Health Benefits of Sunflower Uses And Its Side Effects

Health Benefits of Sunflower Uses And Its Side Effects

Sunflower seeds are one of the most popular seeds in the world. Because it offers many benefits. It is a mild seed, which is less susceptible to an allergic reaction. In addition, when eaten in moderation, it also allows for weight loss, better skin and hair and better digestion.

Furthermore, sunflower is effective in the treatment and prevention of debilitating diseases such as cancer, arthritis, anxiety, depression, insomnia and hypertension.

Health Benefits of Sunflower Uses And Its Side Effects

About sunflower seed

Sunflower seed is the fruit of the sunflower plant. The word seed is actually a false name. Since the ‘seed’ is inside the pericarp or husk, it is technically cypsela. However, the hull is inedible. The edible part is inside the hull. Technically its heart or kernel. However, in general terms, it is also referred to as the ‘seed’.
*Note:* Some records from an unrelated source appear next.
(** * Blog test-suite helpers: API client facade and test-data builders

    A shallow embedding of [utils/api_client.py] and [utils/data_builder.py].

    - Python values that travel in request and response bodies are the
      inductive [value]; a [dict] is an association list in insertion order
      (the order in which Python prints it to the log).
    - The HTTP session ([requests.Session]) is a record of a case-insensitive
      header map and a cookie jar; the network is a function handed to the
      client, which either raises or answers with a response.
    - The module-level [fake = Faker()] generator is a state that the builder
      methods thread through. *)

From Stdlib Require Import ZArith QArith_base String Ascii List Bool Lia.
From stdpp Require Import base option gmap strings.
Import ListNotations.

Local Open Scope string_scope.
Local Open Scope Z_scope.
Local Open Scope list_scope.

(** ** Python values and the string helpers the sources rely on *)

Module Py.

(** JSON-shaped Python values.  Floats do not occur in the bodies built by
    this repository and are left out. *)
#[local] Unset Elimination Schemes.
Inductive value : Type :=
| VNone
| VBool (b : bool)
| VInt (n : Z)
| VStr (s : string)
| VList (items : list value)
| VDict (entries : list (string * value)).
#[local] Set Elimination Schemes.

(** [isinstance(v, dict)] *)
Definition is_dict (v : value) : bool :=
  match v with VDict _ => true | _ => false end.

(** Truth value of a Python object in an [if]. *)
Definition truthy (v : value) : bool :=
  match v with
  | VNone => false
  | VBool b => b
  | VInt n => negb (n =? 0)
  | VStr s => negb (String.eqb s "")
  | VList l => match l with [] => false | _ => true end
  | VDict d => match d with [] => false | _ => true end
  end.

(** [d.get(k)]: the value stored under [k], if any. *)
Fixpoint dict_get (k : string) (d : list (string * value)) : option value :=
  match d with
  | [] => None
  | (k', v) :: rest => if String.eqb k k' then Some v else dict_get k rest
  end.

(** [d[k] = v] on a dict: overwrite in place, or append a new entry. *)
Fixpoint dict_set {V : Type} (k : string) (v : V) (d : list (string * V))
  : list (string * V) :=
  match d with
  | [] => [(k, v)]
  | (k', v') :: rest =>
      if String.eqb k k' then (k', v) :: rest else (k', v') :: dict_set k v rest
  end.

Definition keys (d : list (string * value)) : list string := map fst d.

(** [str.lower()] on ASCII text: only [A]..[Z] change.  On a string with a
    character outside ASCII Python's result can differ (the Kelvin sign
    lowers to [k]); statements that rest on a key not being sensitive are
    made for [is_ascii] keys. *)
Definition lower_ascii (c : ascii) : ascii :=
  let n := N_of_ascii c in
  if ((65 <=? n) && (n <=? 90))%N then ascii_of_N (n + 32) else c.

Fixpoint lower (s : string) : string :=
  match s with
  | EmptyString => EmptyString
  | String c rest => String (lower_ascii c) (lower rest)
  end.

(** [needle in hay] for two strings: substring test. *)
Fixpoint contains (needle hay : string) : bool :=
  String.prefix needle hay
  || match hay with
     | EmptyString => false
     | String _ rest => contains needle rest
     end.

(** [s.rstrip(c)] for a single character [c]. *)
Fixpoint rstrip (c : ascii) (s : string) : string :=
  match s with
  | EmptyString => EmptyString
  | String a rest =>
      match rstrip c rest with
      | EmptyString => if Ascii.eqb a c then EmptyString else String a EmptyString
      | r => String a r
      end
  end.

(** [s.lstrip(c)] for a single character [c]. *)
Fixpoint lstrip (c : ascii) (s : string) : string :=
  match s with
  | EmptyString => EmptyString
  | String a rest => if Ascii.eqb a c then lstrip c rest else s
  end.

(** Walk a path of keys through nested dicts. *)
Fixpoint get_at (path : list string) (v : value) : option value :=
  match path with
  | [] => Some v
  | k :: rest =>
      match v with
      | VDict d =>
          match dict_get k d with
          | Some v' => get_at rest v'
          | None => None
          end
      | _ => None
      end
  end.



(** [str.upper()] on ASCII text: only [a]..[z] change; statements about the
    result are made for [is_ascii] strings. *)
Definition upper_ascii (c : ascii) : ascii :=
  let n := N_of_ascii c in
  if ((97 <=? n) && (n <=? 122))%N then ascii_of_N (n - 32) else c.

Fixpoint upper (s : string) : string :=
  match s with
  | EmptyString => EmptyString
  | String c rest => String (upper_ascii c) (upper rest)
  end.

(** The string has ASCII characters only: every byte is below 128. *)
Fixpoint is_ascii (s : string) : bool :=
  match s with
  | EmptyString => true
  | String c rest => (N_of_ascii c <? 128)%N && is_ascii rest
  end.

(** An [Optional[int]] argument as a Python value. *)
Definition optional_int (o : option Z) : value :=
  match o with Some n => VInt n | None => VNone end.

End Py.

(** ** utils/data_builder.py *)

Module DataBuilder.
Import Py.

(** The [faker] library behind the module-level [fake = Faker()]: each call
    draws from the generator state and advances it. *)
Class Faker := {
  rng : Type;
  (** [fake.paragraph()] *)
  paragraph : rng -> string * rng;
  (** [fake.image_url()] *)
  image_url : rng -> string * rng;
  (** [fake.sentence(nb_words=n)] *)
  sentence : Z -> rng -> string * rng
}.

(** What the library documents about its providers: a paragraph has at least
    one sentence, an image URL is an [https://] placeholder address, and a
    sentence has at least one word before its final dot. *)
Class FakerContract (F : Faker) := {
  paragraph_nonempty : forall g, fst (paragraph g) <> "";
  image_url_shape : forall g, String.prefix "https://" (fst (image_url g)) = true;
  sentence_has_word : forall n g, rstrip "." (fst (sentence n g)) <> ""
}.

(** Computations that draw random data. *)
Definition Gen `{Faker} (A : Type) : Type := rng -> A * rng.

Definition ret `{Faker} {A} (a : A) : Gen A := fun g => (a, g).

Definition bind `{Faker} {A B} (c : Gen A) (k : A -> Gen B) : Gen B :=
  fun g => let (a, g') := c g in k a g'.

Notation "'draw' x <- c 'then' k" := (bind c (fun x => k))
  (at level 10, x name, c at level 100, k at level 200).

Module BlogPostType.
Inductive t := PERSONAL | COMMUNITY | REPOST.
Definition value (e : t) : string :=
  match e with
  | PERSONAL => "PERSONAL"
  | COMMUNITY => "COMMUNITY"
  | REPOST => "REPOST"
  end.
End BlogPostType.

Module BlockType.
Inductive t := TEXT | IMAGE | VIDEO | CODE | QUOTE.
Definition value (e : t) : string :=
  match e with
  | TEXT => "TEXT"
  | IMAGE => "IMAGE"
  | VIDEO => "VIDEO"
  | CODE => "CODE"
  | QUOTE => "QUOTE"
  end.
End BlockType.

(** Truth value of an [Optional[str]], [Optional[int]] and list field. *)
Definition str_set (o : option string) : bool :=
  match o with Some s => negb (String.eqb s "") | None => false end.

Definition int_set (o : option Z) : bool :=
  match o with Some n => negb (n =? 0) | None => false end.

Definition list_set {A} (l : list A) : bool :=
  match l with [] => false | _ => true end.

Module BlockData.
Record t := {
  type : string;
  content : string;
  x : Z;
  y : Z;
  width : Z;
  height : Z;
  image_caption : option string;
  object_fit : option string
}.

Definition to_dict (self : t) : Py.value :=
  let result :=
    [("type", VStr (type self)); ("content", VStr (content self));
     ("x", VInt (x self)); ("y", VInt (y self));
     ("width", VInt (width self)); ("height", VInt (height self))] in
  let result :=
    if str_set (image_caption self)
    then dict_set "imageCaption" (VStr (default "" (image_caption self))) result
    else result in
  let result :=
    if str_set (object_fit self)
    then dict_set "objectFit" (VStr (default "" (object_fit self))) result
    else result in
  VDict result.
End BlockData.

Module PostData.
Record t := {
  title : string;
  type : string;
  author_id : Z;
  blocks : list Py.value;
  community_id : option Z;
  original_post_id : option Z;
  hashtag_ids : list Z;
  thumbnail_url : option string
}.

Definition to_dict (self : t) : list (string * Py.value) :=
  let data :=
    [("title", VStr (title self)); ("type", VStr (type self));
     ("authorId", VInt (author_id self)); ("blocks", VList (blocks self))] in
  let data :=
    if int_set (community_id self)
    then dict_set "communityId" (VInt (default 0 (community_id self))) data
    else data in
  let data :=
    if int_set (original_post_id self)
    then dict_set "originalPostId" (VInt (default 0 (original_post_id self))) data
    else data in
  let data :=
    if list_set (hashtag_ids self)
    then dict_set "hashtagIds" (VList (map VInt (hashtag_ids self))) data
    else data in
  let data :=
    if str_set (thumbnail_url self)
    then dict_set "thumbnailUrl" (VStr (default "" (thumbnail_url self))) data
    else data in
  data.
End PostData.

Module BlockBuilder.
Section methods.
Context `{Faker}.

(** The builder is its draft [_data]. *)
Definition t := BlockData.t.

Definition init : t :=
  {| BlockData.type := BlockType.value BlockType.TEXT;
     BlockData.content := "";
     BlockData.x := 0; BlockData.y := 0;
     BlockData.width := 12; BlockData.height := 100;
     BlockData.image_caption := None; BlockData.object_fit := None |}.

Definition set_type (ty : string) (self : t) : t :=
  {| BlockData.type := ty;
     BlockData.content := BlockData.content self;
     BlockData.x := BlockData.x self; BlockData.y := BlockData.y self;
     BlockData.width := BlockData.width self;
     BlockData.height := BlockData.height self;
     BlockData.image_caption := BlockData.image_caption self;
     BlockData.object_fit := BlockData.object_fit self |}.

Definition as_text : t -> t := set_type (BlockType.value BlockType.TEXT).
Definition as_image : t -> t := set_type (BlockType.value BlockType.IMAGE).
Definition as_code : t -> t := set_type (BlockType.value BlockType.CODE).
Definition as_quote : t -> t := set_type (BlockType.value BlockType.QUOTE).

Definition with_content (content : string) (self : t) : t :=
  {| BlockData.type := BlockData.type self;
     BlockData.content := content;
     BlockData.x := BlockData.x self; BlockData.y := BlockData.y self;
     BlockData.width := BlockData.width self;
     BlockData.height := BlockData.height self;
     BlockData.image_caption := BlockData.image_caption self;
     BlockData.object_fit := BlockData.object_fit self |}.

Definition with_random_text (self : t) : Gen t :=
  draw text <- paragraph then ret (with_content text self).

Definition with_random_image_url (self : t) : Gen t :=
  draw url <- image_url then ret (with_content url self).

Definition at_position (x y : Z) (self : t) : t :=
  {| BlockData.type := BlockData.type self;
     BlockData.content := BlockData.content self;
     BlockData.x := x; BlockData.y := y;
     BlockData.width := BlockData.width self;
     BlockData.height := BlockData.height self;
     BlockData.image_caption := BlockData.image_caption self;
     BlockData.object_fit := BlockData.object_fit self |}.
(** * The bounded stream-compression adapter of the TLS record layer

    A shallow embedding of [src/daemon/https/tls/gnutls_compress_int.c]
    (the deflate branch, i.e. the text under [HAVE_LIBZ]) together with the
    properties of [mhd_gtls_comp_init], [mhd_gtls_comp_deinit],
    [mhd_gtls_compress] and [mhd_gtls_decompress].

    Conventions of the embedding.
    - Machine integers are values of [Z]; every conversion the C text performs
      is written out ([to_size_t], [to_uLongf], [to_uInt], [to_int]) for the
      LP64 data model: [size_t] and [uLongf] have 64 bits, zlib's [uInt] and
      C's [int] have 32 bits.
    - Memory is a finite map from locations to typed objects: the blocks
      obtained from the allocator.  The allocator is fallible: a script of
      booleans held in the world decides, call by call, whether an
      allocation succeeds; when the script is exhausted every further
      allocation succeeds, whatever its size.
    - The compression engine (zlib) is not part of the sources.  It is an
      interface ([Zlib]) whose operations transform a [z_stream] and report
      the bytes they wrote at [next_out].  The operations are total: what
      the engine does with a stream of the other direction is whatever the
      instance says.  The private data of the engine hangs off the [state]
      field of the stream; the world keeps account of the private data that
      was orphaned because the block of its stream was released first.
    - The bytes an engine reports are stored at [next_out]; those that
      would fall outside the block are dropped.  The statements that speak
      of what was written carry the bounds under which nothing is dropped
      ([writes_within_output], [cursor_in_buffer],
      [pass_write_in_bounds]).
    - [err] and [cur_pos] are used by the C text without a declaration in
      scope; they are modelled as variables of type [int] whose lifetime is
      one call.
    - What is assumed of the engine is stated where it is used, as a
      hypothesis on the [Zlib] operations ([keeps_output_space],
      [writes_within_output], [makes_progress], [encoder_contract],
      [decoder_contract]). *)

From Stdlib Require Import ZArith List Lia.
From Stdlib Require Import Init.Byte.
From stdpp Require Import base option list gmap.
Botanically, there are three types of sunflower seeds. The most common and most popular is the linoleum type. The other two are also known as High Oleic and Nusun. The second of these was developed specifically to extract sunflower oil.

The classification of sunflower seeds depends on the different levels of saturated, monounsaturated and polyunsaturated fatty acids in them. From a commercial point of view, however, the classification depends on the model of the us.

Sunflower seeds with dark black us are called oil sunflower seeds. These seeds are pressed to extract oil. Sunflower seeds with stripes are used for culinary purposes. It is also known as candy sunflower seeds.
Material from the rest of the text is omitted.